Department of Anaesthesia, Orthopaedic Hospital Orton, Invalid Foundation, Helsinki, Finland.
Acta Anaesthesiol Scand. 2011 Mar;55(3):273-81. doi: 10.1111/j.1399-6576.2010.02325.x. Epub 2010 Oct 7.
Chloroprocaine and articaine have recently gained interest as short-acting spinal anaesthetics. They have not, however, previously been compared in an ambulatory surgery setting.
In this double-blind, randomised, controlled trial, adult patients (≤65 years, ASA I-II, body mass index<36 kg/m2) underwent day-case knee arthroscopy under spinal anaesthesia with either 40 mg of plain chloroprocaine (20 mg/ml) (group C40; n=39) or 60 mg of plain articaine (40 mg/ml) (group A60; n=39). Study parameters included the onset, degree, and regression of both sensory and motor block. Standardised telephone interviews on the first and seventh post-operative day were aimed at detecting any untoward sequelae, e.g., transient neurologic symptoms (TNSs).

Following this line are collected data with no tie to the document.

(* ===== verification/Kthread.v ===== *)
(** * Kernel threads

    [kernel/kthread.c].  [kthread_yield] is the software interrupt 0x30 and is
    [yield_interrupt] of the file Signal; the operations below end just before
    it. *)

From S2P Require Import Prelude Proc Sched SchedInv SchedSpec KInv Exit Wait Clone.

Section Kthread.
Context {KE : KEnv}.
Implicit Types (k s : kst) (p t : Z) (q : process).

(** [strncpy(t->name, name, 31); t->name[31] = 0] for the bytes of a string. *)
Fixpoint c_string (l : list Z) : list Z :=
  match l with
  | [] => []
  | c :: l => if c =? 0 then [] else c :: c_string l
  end.

Definition copy_name (l : list Z) : list Z :=
  let s := take 31 (c_string l) in s ++ replicate (32 - length s) 0.

Definition kthread_context (top : Z) : registers :=
  zero_registers <| rip := kthread_trampoline |> <| rsp := top |> <| cs := 0x08 |>
    <| ss := 0x10 |> <| ds := 0x10 |> <| es := 0x10 |> <| rflags := 0x202 |>.

(** The fields of the new thread [t]. *)
Definition kthread_fields (t kstack n kp fn arg : Z) (nm : list Z) (q : process) : process :=
  let top := Z.land (u64 (kstack + KTHREAD_STACK_SIZE)) (Z.lnot 0xF) in
  q <| kstack_top := top |> <| pid := n |> <| parent_pid := 0 |>
    <| state := TASK_READY |> <| priority := PRIO_NORMAL |> <| pml4 := kp |>
    <| is_kthread := true |> <| name := copy_name nm |> <| entry := fn |>
    <| stack_top := arg |> <| context := kthread_context top |> <| context_ptr := t |>.

Definition kthread_create (fn arg : Z) (nm : list Z) : M kst Z :=
  t ← kzalloc_process;
  if negb (nz t) then mret 0 else
  kstack ← k_malloc KTHREAD_STACK_SIZE;
  if negb (nz kstack) then k_free t ;; mret 0 else
  n ← gets next_pid;
  modify (λ k, k <| next_pid := u64 (n + 1) |>) ;;
  kp ← gets (λ k, vmm_get_kernel_pml4 (env k));
  upd t (kthread_fields t kstack n kp fn arg nm) ;;
  q ← load t;
  modify (λ k, k <| kframes := <[u64 (kstack_top q - sizeof_registers) :=
                                   kthread_context (kstack_top q)]> (kframes k) |>) ;;
  add_process t ;;
  mret t.

(** [kthread_sleep_ms], before the yield; [false] when it returns at once. *)
Definition kthread_sleep_ms (ms : Z) : M kst bool :=
  cur ← gets current_process;
  if negb (nz cur) then mret false else
  q ← load cur;
  if negb (is_kthread q) then mret false else
  now ← gets timer_ticks;
  upd cur (λ q, q <| sleep_deadline := u64 (now + ms) |> <| state := TASK_SLEEPING |>) ;;
  mret true.

Definition kthread_wake (thread : Z) : M kst unit :=
  if negb (nz thread) then mret tt else
  q ← load thread;
  if bool_decide (state q ≠ TASK_SLEEPING) then mret tt else
  upd thread (λ q, q <| sleep_deadline := 0 |> <| state := TASK_READY |>).

(** [kthread_exit], before the yield.  The search for the parent looks at the
    first [process_count] slots. *)
Definition kthread_exit (code : Z) : M kst unit :=
  cur ← gets current_process;
  if negb (nz cur) then mret tt else
  upd cur (λ q, q <| state := TASK_ZOMBIE |> <| exit_code := code |>) ;;
  count ← gets process_count;
  r ← for_up (Z.to_nat count) 0 (λ i,
    p ← slot i;
    if negb (nz p) then mret None else
    q ← load p;
    qc ← load cur;
    if negb (pid q =? parent_pid qc) then mret None else
    (if bool_decide (state q = TASK_WAITING)
     then upd p (λ q, q <| state := TASK_READY |>) else mret tt) ;;
    mret (Some tt));
  mret tt.
End Kthread.

Section KthreadProps.
Context {KE : KEnv} {KO : KEnvOk}.
Implicit Types (k s : kst) (p t : Z) (q : process).
#[local] Opaque pick highest.

Lemma c_string_length l : (length (c_string l) ≤ length l)%nat.
Proof. induction l as [|c l IH]; simpl; [lia|]. destruct (c =? 0); simpl; lia. Qed.

(** The name field keeps its 32 bytes and its terminator. *)
Lemma copy_name_ok l : length (copy_name l) = 32%nat ∧ copy_name l !! 31%nat = Some 0.
Proof.
  unfold copy_name. rewrite length_app, length_replicate, length_take. split; [lia|].
  rewrite lookup_app_r by (rewrite length_take; lia). apply lookup_replicate.
  rewrite length_take. split; [done|lia].
Qed.

(** ** [kthread_create] *)

(** A kernel thread owns no heap object but its own. *)
Lemma cloning_kthread k t q s q' : cloning k t q s → files q' = files q → is_kthread q' = true →
  (signals_ok q → signals_ok q') → cloning k t q' (put s t q').
Proof.
  intros [Hoff Hh Hp Hl Hv] Ef Ekt Es. split; [| | |done|done].
  - etrans; [exact Hoff|apply off_table_put].
  - apply (heap_ok_shrink t s q); try done; [|by rewrite Ef].
    intros o a _. destruct o; simpl; rewrite ?Ef, ?Ekt; try done; by intros [? _].
  - by rewrite lookup_put, decide_True.
Qed.

(** The new thread as the caller sees it. *)
Record kthread_ok k t fn arg nm q : Prop := {
  kt_pid : pid q = next_pid k;
  kt_parent : parent_pid q = 0;
  kt_state : state q = TASK_READY ∧ priority q = PRIO_NORMAL ∧ is_kthread q = true;
  kt_start : rip (context q) = kthread_trampoline ∧ entry q = fn ∧ stack_top q = arg ∧
    context_ptr q = t ∧ rsp (context q) = kstack_top q;
  kt_align : kstack_top q `mod` 16 = 0;
  kt_name : name q = copy_name nm }.

Lemma land_align z : 0 ≤ z → Z.land z (Z.lnot 0xF) `mod` 16 = 0.
Proof.
  intros Hz. change 16 with (2 ^ 4). rewrite <-Z.land_ones by done.
  rewrite <-Z.land_assoc. change (Z.land (Z.lnot 0xF) (Z.ones 4)) with 0. apply Z.land_0_r.
Qed.

Lemma kthread_fields_ok k t kstack kp fn arg nm :
  kthread_ok k t fn arg nm (kthread_fields t kstack (next_pid k) kp fn arg nm zero_process).
Proof.
  split; try done. simpl. apply land_align. by apply wrap_range.
Qed.

(** The outcome of [kthread_create]. *)
Definition kthread_post k fn arg nm t k' : Prop :=
  kinv k' ∧
  ((t = 0 ∧ unforked k k') ∨
   (t ≠ 0 ∧ procs k !! t = None ∧ (∀ p, p ≠ t → procs k' !! p = procs k !! p) ∧
    (∃ q, procs k' !! t = Some q ∧ kthread_ok k t fn arg nm q) ∧
    ((∀ p, in_table k' p ↔ in_table k p ∨ p = t) ∨
     (processes k' = processes k ∧ ∀ j, 0 ≤ j < MAX_PROCESSES → slot_at k j ≠ 0)))).

Lemma kthread_enters k t q s fn arg nm : kinv k → t ≠ 0 → procs k !! t = None →
  0 < next_pid k → cloning k t q s → next_pid s = next_pid k + 1 →
  kthread_ok k t fn arg nm q →
  ∃ r k', add_process t s = Done r k' ∧ kthread_post k fn arg nm t k'.
Proof.
  intros Hk Hnz Hnew Hpos [Hoff Hh Hp _ _] Hn Hok.
  assert (¬ in_table k t) as Hnt.
  { intros Hin. destruct (inv_table _ Hk _ Hin) as [? E]. congruence. }
  assert (t ≠ idle_process k) as Hni.
  { intros ->. destruct (inv_idle_proc _ Hk) as (? & E & _). congruence. }
  pose proof (off_table_kinv _ _ _ Hoff Hk Hh Hnt Hni) as Hks.
  assert (∀ p, in_table s p ↔ in_table k p) as Ht
    by (intros p; unfold in_table; by rewrite (ot_processes _ _ _ Hoff)).
  assert (t ∉ processes s) as Hns by (intros ?; by apply Hnt, Ht).
  destruct (add_process_eq s t Hks Hnz Hns) as (r & k' & E & Hr).
  exists r, k'. split; [done|].
  assert (∀ p, p ≠ t → procs s !! p = procs k !! p) as Hq by apply Hoff.
  destruct Hr as [(_ & -> & Hfull)|(_ & i & Hi & Hsl & ->)].
  - split; [done|]. right. split_and!; [done|done|done|by exists q|]. right.
    split; [apply Hoff|]. intros j Hj. specialize (Hfull j Hj). unfold slot_at in *.
    by rewrite <-(ot_processes _ _ _ Hoff).
  - split.
    + destruct Hok as [Ep Epar (Est & _ & Ekt) _ _ _].
      apply (added_kinv s i t q); try done.
      * by rewrite (ot_idle _ _ _ Hoff).
      * congruence.
      * rewrite Ep, Hn. lia.
      * intros p q' Hin Hq'. rewrite Ep. apply Ht in Hin. rewrite Hq in Hq' by by intros ->.
        pose proof (inv_pid _ Hk _ _ Hin Hq'). lia.
    + right. split_and!; [done|done|done|by exists q|]. left. intros p.
      rewrite added_in_table by (done || by apply kinv_table_ok). by rewrite Ht.
Qed.

Lemma kthread_create_post k fn arg nm : kinv k → 0 < next_pid k < 2 ^ 64 - 1 →
  ∃ t k', kthread_create fn arg nm k = Done t k' ∧ kthread_post k fn arg nm t k'.
Proof.
  intros Hk Hn. pose proof (inv_heap _ Hk) as Hh. pose proof (kzalloc_process_wp k Hh) as Hwp.
  apply wp_run in Hwp as (t & s & Ez & e0 & E0 & Hwp). unfold kthread_create.
  erewrite bind_done by exact Ez.
  destruct Hwp as [(-> & Es & Hoff & Hs)|(Hnz & Es & Hnew & _ & Hc)].
  { assert (unforked k s) as Hu.
    { apply abandoned_unforked; [done|]. split; [done|done|]. rewrite Es. by eapply restored_malloc_null. }
    exists 0, s. split; [done|]. split; [apply Hu|by left]. }
  assert (next_pid s = next_pid k) as En by by rewrite Es.
  pose proof (grown_start k 0 t e0 E0 Hnz) as Hg. rewrite <-Es in Hg.
  rewrite (proj2 (nz_true _) Hnz). simpl.
  pose proof (k_malloc_wp k t zero_process s KTHREAD_STACK_SIZE Hc) as Hm.
  apply wp_run in Hm as (kstack & s1 & Em & e' & E1 & -> & Hc1).
  erewrite bind_done by exact Em. destruct (nz kstack) eqn:Hks; simpl.
  2:{ apply nz_false in Hks as ->.
      assert (unforked k (freed (s <| env := e' |>) t)) as Hu.
      { apply abandoned_unforked; [done|]. apply (cloning_free k 0 t zero_process); try done.
        - by eapply grown_malloc_null.
        - intros a. apply zero_blocks.
        - by intros x (_ & ? & _). }
      eexists 0, _. split; [by erewrite bind_done|]. split; [apply Hu|by left]. }
  erewrite bind_done by done. erewrite bind_done by done. erewrite bind_done by done.
  simpl. rewrite En, wrap_small by lia.
  set (s2 := s <| env := e' |> <| next_pid := next_pid k + 1 |>).
  assert (cloning k t zero_process s2) as Hc2 by (apply clone_next; [done|done|lia]).
  set (q := kthread_fields t kstack (next_pid k) (vmm_get_kernel_pml4 e') fn arg nm zero_process).
  erewrite bind_done by (eapply upd_eq; [done|exact (cg_proc _ _ _ _ Hc2)]).
  erewrite bind_done by (apply load_eq; [done|]; simpl; apply lookup_insert_eq).
  erewrite bind_done by done.
  assert (cloning k t q (put s2 t q)) as Hc3.
  { by apply (cloning_kthread k t zero_process). }
  destruct (kthread_enters k t q ((put s2 t q) <| kframes := <[u64 (kstack_top q - sizeof_registers) :=
    kthread_context (kstack_top q)]> (kframes s2) |>) fn arg nm) as (r & k' & E & HP); try done.
  - lia.
  - destruct Hc3 as [[] [] ???]. split; try done; by split.
  - apply kthread_fields_ok.
  - erewrite bind_done by exact E. by do 2 eexists.
Qed.

(** [kthread_create] never faults and keeps the invariant.  It returns null
    and leaves the processes alone when memory is short.  Otherwise it returns
    a new thread with a fresh pid, ready to start in the trampoline on a
    16-byte aligned stack; the thread is in the table unless every slot was
    taken, in which case the caller still gets it but it can never run. *)
Theorem kthread_create_correct k fn arg nm : kinv k → 0 < next_pid k < 2 ^ 64 - 1 →
  ∃ t k', kthread_create fn arg nm k = Done t k' ∧ kthread_post k fn arg nm t k'.
Proof. apply kthread_create_post. Qed.
End KthreadProps.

The groups were comparable regarding demographic data, onset and maximal spread of spinal anaesthesia, and duration of surgery. All arthroscopies were performed successfully under spinal anaesthesia, except for one patient (C40, unforeseen delay in the start of surgery). The duration of sensory block≥dermatome L1 was significantly shorter in C40 vs. A60. Correspondingly, complete recovery was significantly faster (P<0.0001, Mann-Whitney U-test) in C40 vs. A60 for both motor [75 (60/90) vs. 135 (105/150) min] and sensory [105 (105/135) vs. 165 (135/180) min] block, respectively [data are median (25th/75th percentiles)]. No TNSs were noted.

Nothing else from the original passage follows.